**GIVEN DATA:**
------------------------------------

(** [_normalize_gateway_name] *)
Definition _normalize_gateway_name (name : option string) : string :=
  let n := lower (strip (opt_str name)) in
  if bool_decide (n ∈ ["dummy"; "test"]) then "dummy"
  else if bool_decide (n ∈ ["sodad"; "saddad"; "sadad"]) then "sadad"
  else if String.eqb n "bmi" then "bmi"
  else if String.eqb n "fake" then "fake"
  else or_str n "sadad".

(** The cleaned code, gateway, style and public id of a request. *)
Definition clean_initiate (q : initiate_data) (gateway : option string) : initiate_data :=
  mkInitiate (iq_competition_id q) (strip <$> iq_competition_public_id q)
    ((λ v, lower (strip v)) <$> iq_discount_code q) (iq_amount q) (iq_amount_toman q)
    (iq_description q) (iq_callback_url q) gateway (or_str (lower (strip (iq_style q))) "kyorugi").

(** [_callback_allowed] *)
Definition default_hosts : list string :=
  ["chbtkd.ir"; "www.chbtkd.ir"; "api.chbtkd.ir"; "localhost"; "127.0.0.1"].

Definition _callback_allowed (cfg : settings) (host : string) : bool :=
  let allowed := if bool_decide (length (st_allowed_hosts cfg) = 0%nat)
                 then default_hosts else st_allowed_hosts cfg in
  bool_decide (lower host ∈ (lower <$> allowed)).

(** [urlparse(u).scheme] and [.netloc], for a URL without control characters. *)
Definition scheme_char (c : ascii) : bool :=
  let n := nat_of_ascii c in
  ((97 <=? n) && (n <=? 122) || (65 <=? n) && (n <=? 90) || (48 <=? n) && (n <=? 57)
   || (n =? 43) || (n =? 45) || (n =? 46))%nat.

Fixpoint split_scheme (acc s : string) : option (string * string) :=
  match s with
  | EmptyString => None
  | String c s' =>
      if (nat_of_ascii c =? 58)%nat then Some (acc, s')
      else if scheme_char c then split_scheme (acc ++ String c "") s' else None
  end.

Fixpoint take_netloc (s : string) : string :=
  match s with
  | EmptyString => EmptyString
  | String c s' =>
      if bool_decide (nat_of_ascii c ∈ [47; 63; 35]%nat) then EmptyString
      else String c (take_netloc s')
  end.

Definition starts_alpha (s : string) : bool :=
  match s with
  | String c _ => let n := nat_of_ascii c in
      ((97 <=? n) && (n <=? 122) || (65 <=? n) && (n <=? 90))%nat
  | EmptyString => false
  end.

Definition url_scheme_netloc (u : string) : string * string :=
  let '(scheme, rest) := match split_scheme "" u with
    | Some (sc, rest) => if starts_alpha sc then (lower sc, rest) else ("", u)
    | None => ("", u)
    end in
  match rest with
  | String "/"%char (String "/"%char r) => (scheme, take_netloc r)
  | _ => (scheme, "")
  end.
(* ===== verification/PaymentSpec.v ===== *)
(** The contract of payments, apart from their handlers: an intent is opened with a
    discount code, and settled once; settling counts its code.  [Settlement] proves
    that the handlers of [Payments] implement this machine. *)

From S2P Require Import Prelude Store Payments.
Local Open Scope Z_scope.

(** An open intent shows its code; of a settled one the whole row is observable. *)
Inductive account :=
  | Open (code : option Z)
  | Settled (i : PaymentIntent).

(** The intents, and the recorded use of each discount code. *)
Record spec := mkSpec {
  sp_intents : gmap Z account;
  sp_counts : gmap Z Z;
}.

Definition count_use (o : option Z) (t : gmap Z Z) : gmap Z Z :=
  match o with Some c => alter Z.succ c t | None => t end.

Inductive spec_step (s : spec) : spec → Prop :=
  | spec_open k c : sp_intents s !! k = None →
      spec_step s (mkSpec (<[k := Open c]> (sp_intents s)) (sp_counts s))
  | spec_settle k i : sp_intents s !! k = Some (Open (pi_discount_code i)) →
      spec_step s (mkSpec (<[k := Settled i]> (sp_intents s)) (count_use (pi_discount_code i) (sp_counts s))).

(** ** What the machine promises *)

(** The settled intents with a code. *)
Definition used_by (c : Z) (a : account) : bool :=
  match a with Settled i => bool_decide (pi_discount_code i = Some c) | Open _ => false end.
Definition settled_uses (s : spec) (c : Z) : Z := count_rows (used_by c) (sp_intents s).

Lemma spec_step_final s s' k i : spec_step s s' →
  sp_intents s !! k = Some (Settled i) → sp_intents s' !! k = Some (Settled i).
Proof. intros [j c Hj|j x Hj] Hk; cbn; rewrite lookup_insert_ne; congruence. Qed.

Lemma spec_step_counts s s' c : spec_step s s' →
  sp_counts s' !! c = (λ u, u + (settled_uses s' c - settled_uses s c)) <$> sp_counts s !! c.
Proof.
  unfold settled_uses. intros [j o Hj|j x Hj]; cbn [sp_intents sp_counts].
  - rewrite count_rows_new by done. cbn. destruct (sp_counts s !! c); cbn; [f_equal; lia|done].
  - rewrite (count_rows_replace _ _ j _ (Settled x) Hj). cbn [used_by].
    destruct (pi_discount_code x) as [c0|]; cbn [count_use].
    + destruct (decide (c = c0)) as [->|Hne].
      * rewrite lookup_alter_eq, bool_decide_true by done.
        destruct (sp_counts s !! c0); cbn; [f_equal; lia|done].
      * rewrite lookup_alter_ne, bool_decide_false by congruence.
        destruct (sp_counts s !! c); cbn; [f_equal; lia|done].
    + rewrite bool_decide_false by done. destruct (sp_counts s !! c); cbn; [f_equal; lia|done].
Qed.

Lemma spec_final s s' k i : rtc spec_step s s' →
  sp_intents s !! k = Some (Settled i) → sp_intents s' !! k = Some (Settled i).
Proof. induction 1 as [|s s1 s' Hs _ IH]; [done|]. intros Hk. apply IH. by eapply spec_step_final. Qed.

Lemma spec_counts s s' c : rtc spec_step s s' →
  sp_counts s' !! c = (λ u, u + (settled_uses s' c - settled_uses s c)) <$> sp_counts s !! c.
Proof.
  induction 1 as [s|s s1 s' Hs _ IH].
  - destruct (sp_counts s !! c); cbn; [f_equal; lia|done].
  - rewrite IH, (spec_step_counts s s1 c Hs). destruct (sp_counts s !! c); cbn; [f_equal; lia|done].
Qed.
(** Asked for payment, then settled by the result page. *)
Definition started_db : DB Z :=
  (start_payment sample_settings "p300" sample_start (Ok ("tc1"%string, 9)) 50 (pay_db sample_intent)).2.
Definition settled_db : DB Z := (payment_result_redirect (bank_says true) "tc1" 60 started_db).2.

Lemma sample_steps : rtc (payment_step String.eqb) (pay_db sample_intent) settled_db.
Proof.
  eapply rtc_l; [exact (step_start String.eqb _ sample_settings "p300" sample_start (Ok ("tc1"%string, 9)) 50)|].
  eapply rtc_l; [exact (step_result String.eqb _ (bank_says true) "tc1" 60)|].
  apply rtc_refl.
Defined.

Lemma sample_keys_below : keys_below (pay_db sample_intent).
Proof.
  intros k i Hk. change ((({[ 300 := sample_intent ]} : gmap Z PaymentIntent)) !! k = Some i) in Hk.
  apply lookup_singleton_Some in Hk as [<- _]. reflexivity.
Defined.

Lemma payments_refine_spec_witness : rtc spec_step (books (pay_db sample_intent)) (books settled_db).
Proof. exact (payments_refine_spec String.eqb _ _ sample_steps sample_keys_below). Defined.

Lemma code_uses_match_paid_intents_witness :
  used_at settled_db 1 = Some (4 + (paid_uses settled_db 1 - paid_uses (pay_db sample_intent) 1)) ∧
  used_at settled_db 1 = Some 5.
Proof.
  split; [|vm_compute; reflexivity].
  exact (code_uses_match_paid_intents String.eqb (pay_db sample_intent) settled_db 1
    sample_steps sample_keys_below).
Defined.

Definition paid_sample : PaymentIntent := set_pi_status St_paid sample_intent.

Lemma paid_intents_are_final_witness :
  db_intents (create_payment_link "p300" 7 "lt" 0 (pay_db paid_sample)).2 !! 300 = Some paid_sample.
Proof.
  refine (paid_intents_are_final String.eqb (pay_db paid_sample) _ 300 paid_sample
    (rtc_once _ _ (step_link String.eqb _ "p300" 7 "lt" 0)) _ _ _).
  - intros k i Hk. change ((({[ 300 := paid_sample ]} : gmap Z PaymentIntent)) !! k = Some i) in Hk.
    apply lookup_singleton_Some in Hk as [<- _]. reflexivity.
  - vm_compute. reflexivity.
  - reflexivity.
Defined.

Lemma failed_callback_demotes_witness :
  ∃ i', _handle_sadad (bank_says false) (Some "tc1"%string) (Some "p300"%string) 70 (pay_db paid_sample) =
      (Ok (RespRedirect false (Some "p300"%string) []),
       set_db_intents (<[300 := i']> (db_intents (pay_db paid_sample))) (pay_db paid_sample)) ∧
    is_paid i' = false.
Proof.
  destruct (failed_callback_demotes (bank_says false) "tc1" "p300" 70 (pay_db paid_sample)
    (mkBank 9 "tc1" false "done" (Some "r1"%string) None (JDict [])) 300 paid_sample)
    as (i' & Hr & Hp & _); [reflexivity|reflexivity|discriminate|vm_compute; reflexivity
    |vm_compute; reflexivity|reflexivity|reflexivity|].
  exists i'. exact (conj Hr Hp).
Defined.

(** After such a demotion the same intent is paid and its code counted a second time. *)
Definition demoted_db : DB Z :=
  (_handle_sadad (bank_says false) (Some "tc1"%string) (Some "p300"%string) 70 settled_db).2.
Definition recounted_db : DB Z := (payment_result_redirect (bank_says true) "tc1" 80 demoted_db).2.

Example code_counted_twice :
  (used_at (pay_db sample_intent) 1, used_at settled_db 1, used_at recounted_db 1) =
    (Some 4, Some 5, Some 6) ∧
  (is_paid <$> db_intents settled_db !! 300, is_paid <$> db_intents demoted_db !! 300,
   is_paid <$> db_intents recounted_db !! 300) = (Some true, Some false, Some true).
Proof. vm_compute. split; reflexivity. Qed.

Lemma late_dispatch_demotes_witness :
  ∃ i', _dispatch_to_gateway sample_settings 300 sample_intent (Ok ("tc2"%string, 10)) 70 (pay_db paid_sample) =
      (Ok (RespGateway "tc2" "p300"),
       set_db_intents (<[300 := i']> (db_intents (pay_db paid_sample))) (pay_db paid_sample)) ∧
    is_paid i' = false.
Proof.
  destruct (late_dispatch_demotes sample_settings 300 sample_intent "tc2" 10 70 (pay_db paid_sample)
    paid_sample) as (i' & Hr & _ & Hp & _);
    [vm_compute; reflexivity|reflexivity|reflexivity|left|reflexivity|cbn; lia|].
  exists i'. exact (conj Hr Hp).
Defined.

(** Intent 301 pays for poomsae entry 40 of player 10, whose competition is on day 100. *)
Definition poomsae_intent : PaymentIntent :=
  mkPaymentIntent "p301" (Some 7) "sadad" St_redirected None 90000 90000 0 None
    "" "/" "tc3" "" "" (JDict []) None "" "" None [] None (Some 40) None.

Definition poomsae_pay_db (issued : Z) : DB Z :=
  set_db_intents {[ 301 := poomsae_intent ]}
  (set_db_poomsae_comps {[ 7 := mkPoomsaeCompetition "cup" None 100 101 50 90 (Some 100) 1000 2 "p" ]}
  (set_db_profiles {[ 10 := mkUserProfile "p" "q" false "player" "male" None None None 0 0 0 0 0 ]}
  (set_db_poomsae_enrollments {[ 40 := mkPoomsaeEnrollment 7 (Some 10) None "" "" None "" None "" None None
     "standard" "single" "123" issued None "pending_payment" false 0 "" None ]} (empty_db 400)))).

Lemma payment_settles_entries_witness :
  (∃ i' d', intent_mark_paid 300 sample_intent (Some "r"%string) None (JDict []) 60 (pay_db sample_intent) = (Ok i', d') ∧
    db_enrollments d' !! 100 = Some (paid_entry "r" (Some 85000) (sample_entry 10)) ∧
    db_enrollments d' !! 101 = Some (paid_entry "r" None (sample_entry 11))) ∧
  (∃ i' d', intent_mark_paid 301 poomsae_intent (Some "r"%string) None (JDict []) 60 (poomsae_pay_db 50) = (Ok i', d') ∧
    pe_paid_amount <$> db_poomsae_enrollments d' !! 40 = Some 90000) ∧
  ∃ e, intent_mark_paid 301 poomsae_intent (Some "r"%string) None (JDict []) 60 (poomsae_pay_db 99) =
    (Err e, poomsae_pay_db 99).
Proof.
  assert (Htargets : ∀ day, targets_exist (poomsae_pay_db day) poomsae_intent).
  { intros day. split_and!; try discriminate. intros e [= <-] _. eexists. reflexivity. }
  split; [|split].
  - pose proof (payment_settles_entries 300 sample_intent (Some "r"%string) None (JDict []) 60
      (pay_db sample_intent)) as H. cbn zeta in H.
    replace (poomsae_payable _ _ _) with true in H by reflexivity.
    destruct H as (i' & d' & Hr & _ & _ & _ & _ & [He _ _] & _).
    + vm_compute. reflexivity.
    + reflexivity.
    + split_and!; try discriminate. intros e [= <-] _. exists (sample_entry 10). vm_compute. reflexivity.
    + exists i', d'. split; [exact Hr|]. split; rewrite He; vm_compute; reflexivity.
  - pose proof (payment_settles_entries 301 poomsae_intent (Some "r"%string) None (JDict []) 60
      (poomsae_pay_db 50) eq_refl eq_refl (Htargets 50)) as H. cbn zeta in H.
    replace (poomsae_payable _ _ _) with true in H by (vm_compute; reflexivity).
    destruct H as (i' & d' & Hr & _ & _ & _ & _ & [_ Hp _] & _). exists i', d'. split; [exact Hr|].
    specialize (Hp 40). replace (db_poomsae_enrollments (poomsae_pay_db 50) !! 40) with
      (Some (mkPoomsaeEnrollment 7 (Some 10) None "" "" None "" None "" None None
        "standard" "single" "123" 50 None "pending_payment" false 0 "" None)) in Hp by reflexivity.
    destruct Hp as (pe' & Hpe & _ & (_ & _ & Ha & _) & _). rewrite Hpe. exact (f_equal Some Ha).
  - pose proof (payment_settles_entries 301 poomsae_intent (Some "r"%string) None (JDict []) 60
      (poomsae_pay_db 99) eq_refl eq_refl (Htargets 99)) as H. cbn zeta in H.
    replace (poomsae_payable _ _ _) with false in H by (vm_compute; reflexivity). exact H.
Defined.

Lemma callback_stays_allowed_witness :
  ∃ i', db_intents started_db !! 300 = Some i' ∧ pi_amount i' = 85000 ∧
    pi_callback_url i' = "https://chbtkd.ir/done".
Proof.
  destruct (callback_stays_allowed sample_settings "p300" sample_start (Ok ("tc1"%string, 9)) 50
    (pay_db sample_intent) 300 sample_intent) as (i' & Hi & _ & Ha & _); [vm_compute; reflexivity|].
  exists i'. split; [exact Hi|]. split; [exact Ha|].
  assert (Hc : pi_callback_url <$> db_intents started_db !! 300 = Some "https://chbtkd.ir/done"%string)
    by (vm_compute; reflexivity).
  unfold started_db in Hc. rewrite Hi in Hc. injection Hc as Hc. exact Hc.
Defined.

(** A new intent with the code of the sample. *)
Example created_intent :
  (create_intent (λ a b, String.eqb (lower a) (lower b)) sample_settings 8 "p9"
     (mkInitiate None None (Some " CHB "%string) None (Some 10000) "" None None "") (pay_db sample_intent)).1 =
    Ok (RespCreated "p9" 85000 100000 15000).
Proof. vm_compute. reflexivity. Qed.
Lemma item_keys_references d d' it : references d = references d' → item_keys_ok d it = item_keys_ok d' it.
Proof.
  intros [= _ Ek Eb Ew]. unfold item_keys_ok.
  by rewrite (points_to_fmap _ _ _ _ Ek), (points_to_fmap _ _ _ _ Eb), (points_to_fmap _ _ _ _ Ew).
Qed.

(** An item that can be registered: its rows exist and its insurance date is given. *)
Definition registrable (gp : GroupRegistrationPayment) d (it : GroupItem) : Prop :=
  is_Some (gi_insurance_issue_date it) ∧ item_keys_ok d it = true ∧
  award_resolves d (group_enrollment gp "" 0 it 0).

(** The entry made of an item with its share. *)
Definition registered (gp : GroupRegistrationPayment) (itp : GroupItem * Z) (en : Enrollment) : Prop :=
  en_player en = gi_player_id itp.1 ∧ en_competition en = gp_competition gp ∧
  en_coach en = Some (gp_coach gp) ∧ en_weight_category en = or_none (gi_weight_category_id itp.1) ∧
  en_is_paid en = true ∧ en_status en = "paid" ∧ en_paid_amount en = itp.2.

(** New keys are unused. *)
Definition keys_unused d : Prop :=
  ∀ k, db_next_id d ≤ k → db_enrollments d !! k = None ∧ db_awards d !! k = None.
(* ===== verification/Dates.v ===== *)
(** Dates: the parsers of [competitions/views.py], [competitions/serializers.py] and
    [common/widgets.py] that read the dates of requests and forms.

    A [date] is Python's [datetime.date]; [toordinal] is its day number, which the
    tables store, and is proved to order dates as Python compares them.  The Jalali
    calendar is that of the package jdatetime: [jalali y m d] stands for
    [jdatetime.date(y, m, d).togregorian()], [None] where it raises. *)

From Stdlib Require Import Ascii.
From stdpp Require Import pretty.
From S2P Require Import Prelude Ranking Payments GroupPayments GroupRegistration Text.
Local Open Scope Z_scope.

(** ** [datetime.date] *)

Record date := mkDate {
  d_year : Z;
  d_month : Z;
  d_day : Z;
}.

#[export] Instance date_eq_dec : EqDecision date.
Proof. solve_decision. Defined.

Definition is_leap (y : Z) : bool :=
  (y `mod` 4 =? 0) && (negb (y `mod` 100 =? 0) || (y `mod` 400 =? 0)).

Definition month_lengths (y : Z) : list Z :=
  [31; if is_leap y then 29 else 28; 31; 30; 31; 30; 31; 31; 30; 31; 30; 31].

Definition days_in_month (y m : Z) : Z := nth (Z.to_nat (m - 1)) (month_lengths y) 0.

(** [date(y, m, d)], [None] where it raises [ValueError]. *)
Definition valid_ymd (y m d : Z) : bool :=
  (1 <=? y) && (y <=? 9999) && (1 <=? m) && (m <=? 12) && (1 <=? d) && (d <=? days_in_month y m).

Definition valid (t : date) : bool := valid_ymd (d_year t) (d_month t) (d_day t).

Definition make_date (y m d : Z) : option date :=
  if valid_ymd y m d then Some (mkDate y m d) else None.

------------------------------------

**ASSIGNMENT:** Looking at the records above, say how many of their lines include the word "mkDate", with no other words.

**ANSWER TO THE PROBLEM:** 2